The infrared and Raman spectra of vapor-phase and liquid-phase benzocyclobutane (BCB) have been recorded and assigned. The structure and molecular vibrations of BCB were also computed using theoretical calculations. The ring-puckering, ring-twisting, and ring-flapping vibrations were of particular interest as these reflect the rigidity of the bicyclic ring system. The fluorescence excitation spectra of jet-cooled BCB have also been recorded and together with its ultraviolet absorption spectra were used to assign the vibrational frequencies for this molecule in its S$_{1}(\pi $,$\pi $*) electronic excited state. Theoretical calculations were carried out to compute the structure of the molecule in its excited state and this was compared to that of the molecule in its electronic ground state as well as to the structures of five related molecules in their S$_{0}$ and S$_{1}(\pi $,$\pi $*) electronic states.
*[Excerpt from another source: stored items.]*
Lemma mergeSubDefault_steps n d si dj st sit djt :
  rec_spec n recur → ctx n d si dj st →
  st !! si = Some (OItem sit) → st !! dj = Some (OItem djt) →
  isSub (ValueType sit) = true →
  ∃ st' djt', mergeSubDefault recur opts si dj st = Ok st' ∧ steps dj st st' ∧
    st' !! dj = Some (OItem djt') ∧ Value djt' = Value djt ∧
    (DefaultValue sit = Nil → st' = st) ∧
    (∀ q, DefaultValue sit = VRU (Some q) →
       ∃ dd, DefaultValue djt' = VRU (Some dd) ∧ covers st q st' dd).
Proof.
  intros R C Hs Hj Hsub. pose proof (ctx_good _ _ _ _ _ _ _ C) as G.
  destruct (ctx_items _ _ _ _ _ C)
    as (sit' & djt0 & Hs' & Hj' & HK & Hsok & Hjok & Hne).
  rewrite Hs in Hs'. injection Hs' as <-. rewrite Hj in Hj'. injection Hj' as <-.
  assert (sub (Key sit) = true) as Hks by (destruct Hsok as (<- & _); done).
  assert (sub (Key djt) = true) as Hkd by congruence.
  unfold mergeSubDefault. rewrite (getItem_eq _ _ _ Hs). simpl.
  destruct Hsok as (_ & Hsd & _).
  destruct (field_ok_sub _ _ _ Hks Hsd) as [E|(q & r & E & Hq)]; rewrite E; simpl.
  { exists st, djt. split; [done|]. split; [by apply steps_refl|].
    repeat split; done. }
  rewrite (getItem_eq _ _ _ Hj). simpl.
  assert (q ∈ ptrs sit) as Hqp by (apply ptrs_spec; auto).
  destruct Hjok as (Hjt & Hjd & Hjv).
  destruct (field_ok_sub _ _ _ Hkd Hjd) as [Ed|(dd & rd & Ed & Hdd)];
    rewrite Ed; simpl.
  - (* the destination has no default: a new tree is created *)
    rewrite (getRU_eq _ _ _ Hq). simpl.
    edestruct (alloc_mod_steps (setDefaultValue (VRU (Some (length st))))
                 (Name r) dj st djt) as [-> S1]; try done.
    + split; [done|]. split; [|eapply field_ok_kinds; [apply kinds_snoc|done]].
      simpl. unfold field_ok. rewrite Hkd. right. eexists. split; [done|].
      apply isRU_true. eexists. apply lookup_app_Some. right.
      split; [done|]. by rewrite Nat.sub_diag.
    + simpl. repeat split; try done.
      intros q' Hq'. apply ptrs_spec in Hq'. simpl in Hq'.
      destruct Hq' as [?|?]; [right; by simplify_eq|].
      left. apply ptrs_spec. auto.
    + intros q' Hq'. apply ptrs_spec in Hq'. simpl in Hq'.
      destruct Hq' as [?|?]; [right; by simplify_eq|].
      left. apply ptrs_spec. auto.
    + simpl.
      set (djt1 := setDefaultValue (VRU (Some (length st))) djt) in *.
      set (st1 := <[dj:=OItem djt1]> (st ++ [ORU (mkResourceUsage (Name r) [])])) in *.
      pose proof (ctx_steps _ _ _ _ _ _ C S1) as C1.
      assert (st1 !! dj = Some (OItem djt1)) as Hj1.
      { apply list_lookup_insert_eq. rewrite length_app.
        apply lookup_lt_Some in Hj. lia. }
      rewrite (getItem_eq _ _ _ Hj1). simpl.
      destruct (recur_steps n d si dj st1 sit djt1 (length st) q R C1)
        as (st' & -> & S2 & Cv & Hj2); try done.
      * apply (ctx_src_lookup _ _ _ _ _ _ _ C S1 Hs).
      * apply ptrs_spec. by left.
      * exists st', djt1. split; [done|]. split.
        { apply (steps_trans dj st st1);
            [by eapply ctx_good|by eapply ctx_dst|done|done]. }
        split; [done|]. split; [done|]. split; [done|].
        intros q' [= <-]. exists (length st). split; [done|].
        eapply covers_frame;
          [apply (proj2 (ctx_below _ _ _ _ _ _ _ C) sit Hs q Hqp)| |done].
        eapply steps_frame; eauto.
  - (* the destination has a default tree *)
    rewrite (getItem_eq _ _ _ Hj). simpl. rewrite Ed. simpl.
    destruct (recur_steps n d si dj st sit djt dd q R C)
      as (st' & -> & S2 & Cv & Hj2); try done.
    { apply ptrs_spec. by left. }
    exists st', djt. split; [done|]. split; [done|].
    repeat split; try done.
    intros q' [= <-]. exists dd. done.
Qed.
(** [rapidfuzz.process.extractOne(query, choices, score_cutoff)]: the
    best choice with its similarity and index, or [None]. *)
Variable extractOne : string -> list string -> Z -> option (string * pynum * nat).

(** The skill vocabulary of [skills_db.json]. *)
Variable SKILL_TAGS : list string.

Definition fuzzy_lookup_issuer (ocr_text : string) (issuer_db : IssuerDb)
    : option string * Z :=
  let text := lower ocr_text in
  match first_alias ISSUER_ALIASES text with
  | Some name => (Some name, db_get issuer_db name 25)
  | None =>
      let best := extractOne text (map fst issuer_db) 30 in
      match best with
      | Some (choice, _, _) => (Some choice, db_get issuer_db choice 25)
      | None => (None, 25)
      end
  end.

(** The loop of [extract_skills]: the skills found, in vocabulary order. *)
Fixpoint found_skills (skills : list string) (lower_text : string) : list string :=
  match skills with
  | [] => []
  | skill :: rest =>
      match re_search (whole_word (lower skill)) lower_text false with
      | Some _ => skill :: found_skills rest lower_text
      | None => found_skills rest lower_text
      end
  end.

(** [list(set(...))]: the elements once each, in an order the
    program does not choose. *)
Definition list_set (l : list string) : list string :=
  elements (list_to_set l : gset string).
Lemma valid_alert_is_stored_with_its_device_witness :
  let done :=
    AlertViewSet.create Sample.configured Sample.today Sample.strftime
      Sample.twilio_ok Fixtures.serializer Sample.db
      Fixtures.warning_request in
  exists alert device,
    AlertViewSet.created_alert (fst done) = Some alert
    /\ Alert.device alert = Some (Device.pk device)
    /\ Device.device_id device = "INV-A".
Proof.
  cbv zeta.
  destruct (valid_alert_is_stored_with_its_device Sample.configured
              Sample.today Sample.strftime Sample.twilio_ok
              Fixtures.serializer Sample.db Fixtures.warning_request _
              eq_refl)
    as (alert & device & _ & Ha & _ & Hd & _ & Hid & Hident & _).
  exists alert, device. split; [exact Ha|]. split; [exact Hd|].
  rewrite Hid. exact Hident.
Defined.

(** ** The texts of an alert (whatsapp_service.py, email_service.py) *)

Section AlertTexts.
Variable strftime : Z -> string.

Lemma append_assoc (a b c : string) : (a ++ b) ++ c = a ++ (b ++ c).
Proof.
  induction a as [|x a IH]; [reflexivity|].
  change ((String x a ++ b) ++ c) with (String x ((a ++ b) ++ c)).
  change (String x a ++ (b ++ c)) with (String x (a ++ (b ++ c))).
  now rewrite IH.
Qed.

Lemma cat_split l1 x l2 :
  Str.cat (l1 ++ x :: l2) = Str.cat l1 ++ x ++ Str.cat l2.
Proof.
  induction l1 as [|y l1 IH]; [reflexivity|].
  change (Str.cat ((y :: l1) ++ x :: l2)) with (y ++ Str.cat (l1 ++ x :: l2)).
  change (Str.cat (y :: l1)) with (y ++ Str.cat l1).
  now rewrite IH, append_assoc.
Qed.
(** The same on whole documents: the blank line between two others is not
    dropped and the two lines make one value; a block that holds a line
    break only is stored as an empty narrative; white space inside a string
    stays. *)
Example unsplit_block_example :
  _extract_records markup_text
    [p "acnheading" "ACN: 1"; p "acnsection" "Place:";
     element "acndata" [Text "A : 1"; Br; Text "  "; Br; Text "B : 2"]]
  = Ok [ [("ACN", Ident "1"); ("Place", Sect [("A", VStr "1 B : 2")])] ]
  /\ _extract_records markup_text
       [p "acnheading" "ACN: 1"; p "acnsection" "Place:";
        element "acndata" [Br]]
     = Ok [ [("ACN", Ident "1"); ("Place", Sect [("text", VStr "")])] ]
  /\ _extract_records markup_text
       [p "acnheading" "ACN: 1"; p "acnsection" "Place:";
        element "acndata" [Elem "b" []; Text "x   y"]]
     = Ok [ [("ACN", Ident "1"); ("Place", Sect [("text", VStr "x   y")])] ].
Proof. repeat split; reflexivity. Qed.

Lemma other_labels_run lines : forall sec,
  forallb other_label lines = true ->
  exists sec',
    for_each line_step lines sec = Ok sec'
    /\ dget "text" sec' = dget "text" sec.
Proof.
  induction lines as [|line lines IH]; intros sec H.
  - exists sec. split; reflexivity.
  - cbn [forallb] in H. apply andb_true_iff in H as [H1 H2].
    unfold other_label in H1.
    destruct (kv_of line) as [[k v]|] eqn:E; [|discriminate].
    apply negb_true_iff, String.eqb_neq in H1.
    cbn [for_each]. rewrite (line_step_kv _ _ _ _ E). cbn [bind].
    destruct (IH (dset k match dget k sec with
                         | Some (VList l) => VList (l ++ [v])
                         | Some (VStr q) => VList [q; v]
                         | None => VStr v
                         end sec) H2) as (sec' & Hrun & Hget).
    exists sec'. split; [exact Hrun|].
    rewrite Hget. now apply dget_dset_ne.
Qed.
Lemma newItems_ids b files :
  map VideoItem.id (fst (newItems randomUUID createObjectURL b files))
  = map randomUUID (seq (uuidCalls b) (List.length files)).
Proof.
  revert b. induction files as [| f rest IH]; intros b; simpl; [reflexivity |].
  specialize (IH {| uuidCalls := S (uuidCalls b); urlCalls := S (urlCalls b) |}).
  destruct (newItems _ _ _ rest) as [items b']. simpl in *. now rewrite IH.
Qed.

Lemma newItems_urls b files :
  map VideoItem.previewUrl (fst (newItems randomUUID createObjectURL b files))
  = map (fun p => createObjectURL (fst p) (snd p))
        (combine (seq (urlCalls b) (List.length files)) files).
Proof.
  revert b. induction files as [| f rest IH]; intros b; simpl; [reflexivity |].
  specialize (IH {| uuidCalls := S (uuidCalls b); urlCalls := S (urlCalls b) |}).
  destruct (newItems _ _ _ rest) as [items b']. simpl in *. now rewrite IH.
Qed.

Lemma newItems_counters b files :
  snd (newItems randomUUID createObjectURL b files)
  = {| uuidCalls := uuidCalls b + List.length files;
       urlCalls := urlCalls b + List.length files |}.
Proof.
  revert b. induction files as [| f rest IH]; intros b; simpl.
  - rewrite !Nat.add_0_r. now destruct b.
  - specialize (IH {| uuidCalls := S (uuidCalls b); urlCalls := S (urlCalls b) |}).
    destruct (newItems _ _ _ rest) as [items b']. simpl in *. rewrite IH.
    f_equal; lia.
Qed.

Lemma newItems_length b files :
  List.length (fst (newItems randomUUID createObjectURL b files)) = List.length files.
Proof.
  rewrite <- (length_map VideoItem.file), newItems_files. reflexivity.
Qed.

End VideoListFacts.

(** X1.  [removeVideo] on a list with distinct ids: an id that is in the
    list takes exactly its item out, leaves the items before and after it
    as they are, and revokes that item's preview URL; an id that is not in
    the list changes nothing and revokes nothing. *)
Theorem removeVideo_takes_out_one :
  forall (videos : list VideoItem.t) (id : string),
    NoDup (map VideoItem.id videos) ->
    (In id (map VideoItem.id videos) ->
     exists before item after,
       videos = (before ++ item :: after)%list
       /\ VideoItem.id item = id
       /\ VideoUploadZone.removeVideo videos id
          = (Some (VideoItem.previewUrl item), (before ++ after)%list))
    /\ (~ In id (map VideoItem.id videos) ->
        VideoUploadZone.removeVideo videos id = (None, videos)).
Proof.
  intros videos id Hnd. unfold VideoUploadZone.removeVideo. split.
  - intros Hin. apply in_map_iff in Hin as (item & Hid & Hin).
    apply in_split in Hin as (before & after & ->).
    rewrite map_app in Hnd. simpl in Hnd. apply NoDup_remove_2 in Hnd.
    rewrite Hid in Hnd.
    assert (Hb : ~ In id (map VideoItem.id before))
      by (intros H; apply Hnd, in_or_app; now left).
    assert (Ha : ~ In id (map VideoItem.id after))
      by (intros H; apply Hnd, in_or_app; now right).
    destruct (find_none_filter _ before (other_ids before id Hb)) as [Hfb Hlb].
    destruct (find_none_filter _ after (other_ids after id Ha)) as [_ Hla].
    exists before, item, after. split; [reflexivity |]. split; [exact Hid |].
    rewrite find_app, Hfb, filter_app, Hlb. simpl.
    rewrite Hid, String.eqb_refl. simpl. now rewrite Hla.
  - intros Hnot.
    destruct (find_none_filter _ videos (other_ids videos id Hnot)) as [-> ->].
    reflexivity.
Qed.
Lemma lookup_without_session_id_adds_session_witness :
  exists st',
    get_or_create_context 1 1 1 "uuid" store_s1 "user" (Some "")
    = Some (length (heap store_s1), st')
    /\ heap st' !! length (heap store_s1) = Some (new_context "user" "uuid" 1 1)
    /\ size (active_sessions (self st')) = S (size (active_sessions (self store_s1)))
    /\ (forall key ref context,
          active_sessions (self store_s1) !! key = Some ref ->
          heap store_s1 !! ref = Some context ->
          active_sessions (self st') !! key = Some ref
          /\ heap st' !! ref = Some context).
Proof.
  apply (lookup_without_session_id_adds_session 1 1 1 "uuid" store_s1 "user"
           (Some "")); reflexivity.
Defined.


End ConversationOutput.


(** ** The crisis detector and the intervention protocol *)

Module CrisisOutput.
Import Py CrisisDetector CrisisInterventionProtocol.

Lemma scan_snd_None (text_lower : string) (table : list (CrisisType * Patterns))
    (acc : list DetectedCrisis) (h : option CrisisUrgency) :
  snd (scan text_lower table acc h) = None
  <-> h = None /\ omap (entry text_lower) table = [].
Proof.
  revert acc h. induction table as [|[c p] table IH]; intros acc h.
  - simpl. tauto.
  - cbn [scan omap list_omap]. unfold omap in IH. unfold entry at 1. cbn [fst snd].
    destruct (gtb _ 0.3); rewrite IH; [|done].
    split; [|intros [_ ?]; discriminate].
    intros [Hh _]. destruct h; [destruct (_ >? _)%Z|]; discriminate.
Qed.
In each case the decreased $\pi $ bonding resulted in longer carbon-carbon bonds in the benzene ring in the electronic excited states. The vibrational frequencies in the electronic excited state were readily assigned and these were compared to the ground state and to the frequencies of similar molecules. The decreases in the frequencies of the out-of-plane skeletal modes also reflect the increased floppiness of these bicyclic molecules in their S$_{1}(\pi $,$\pi $*) excited state.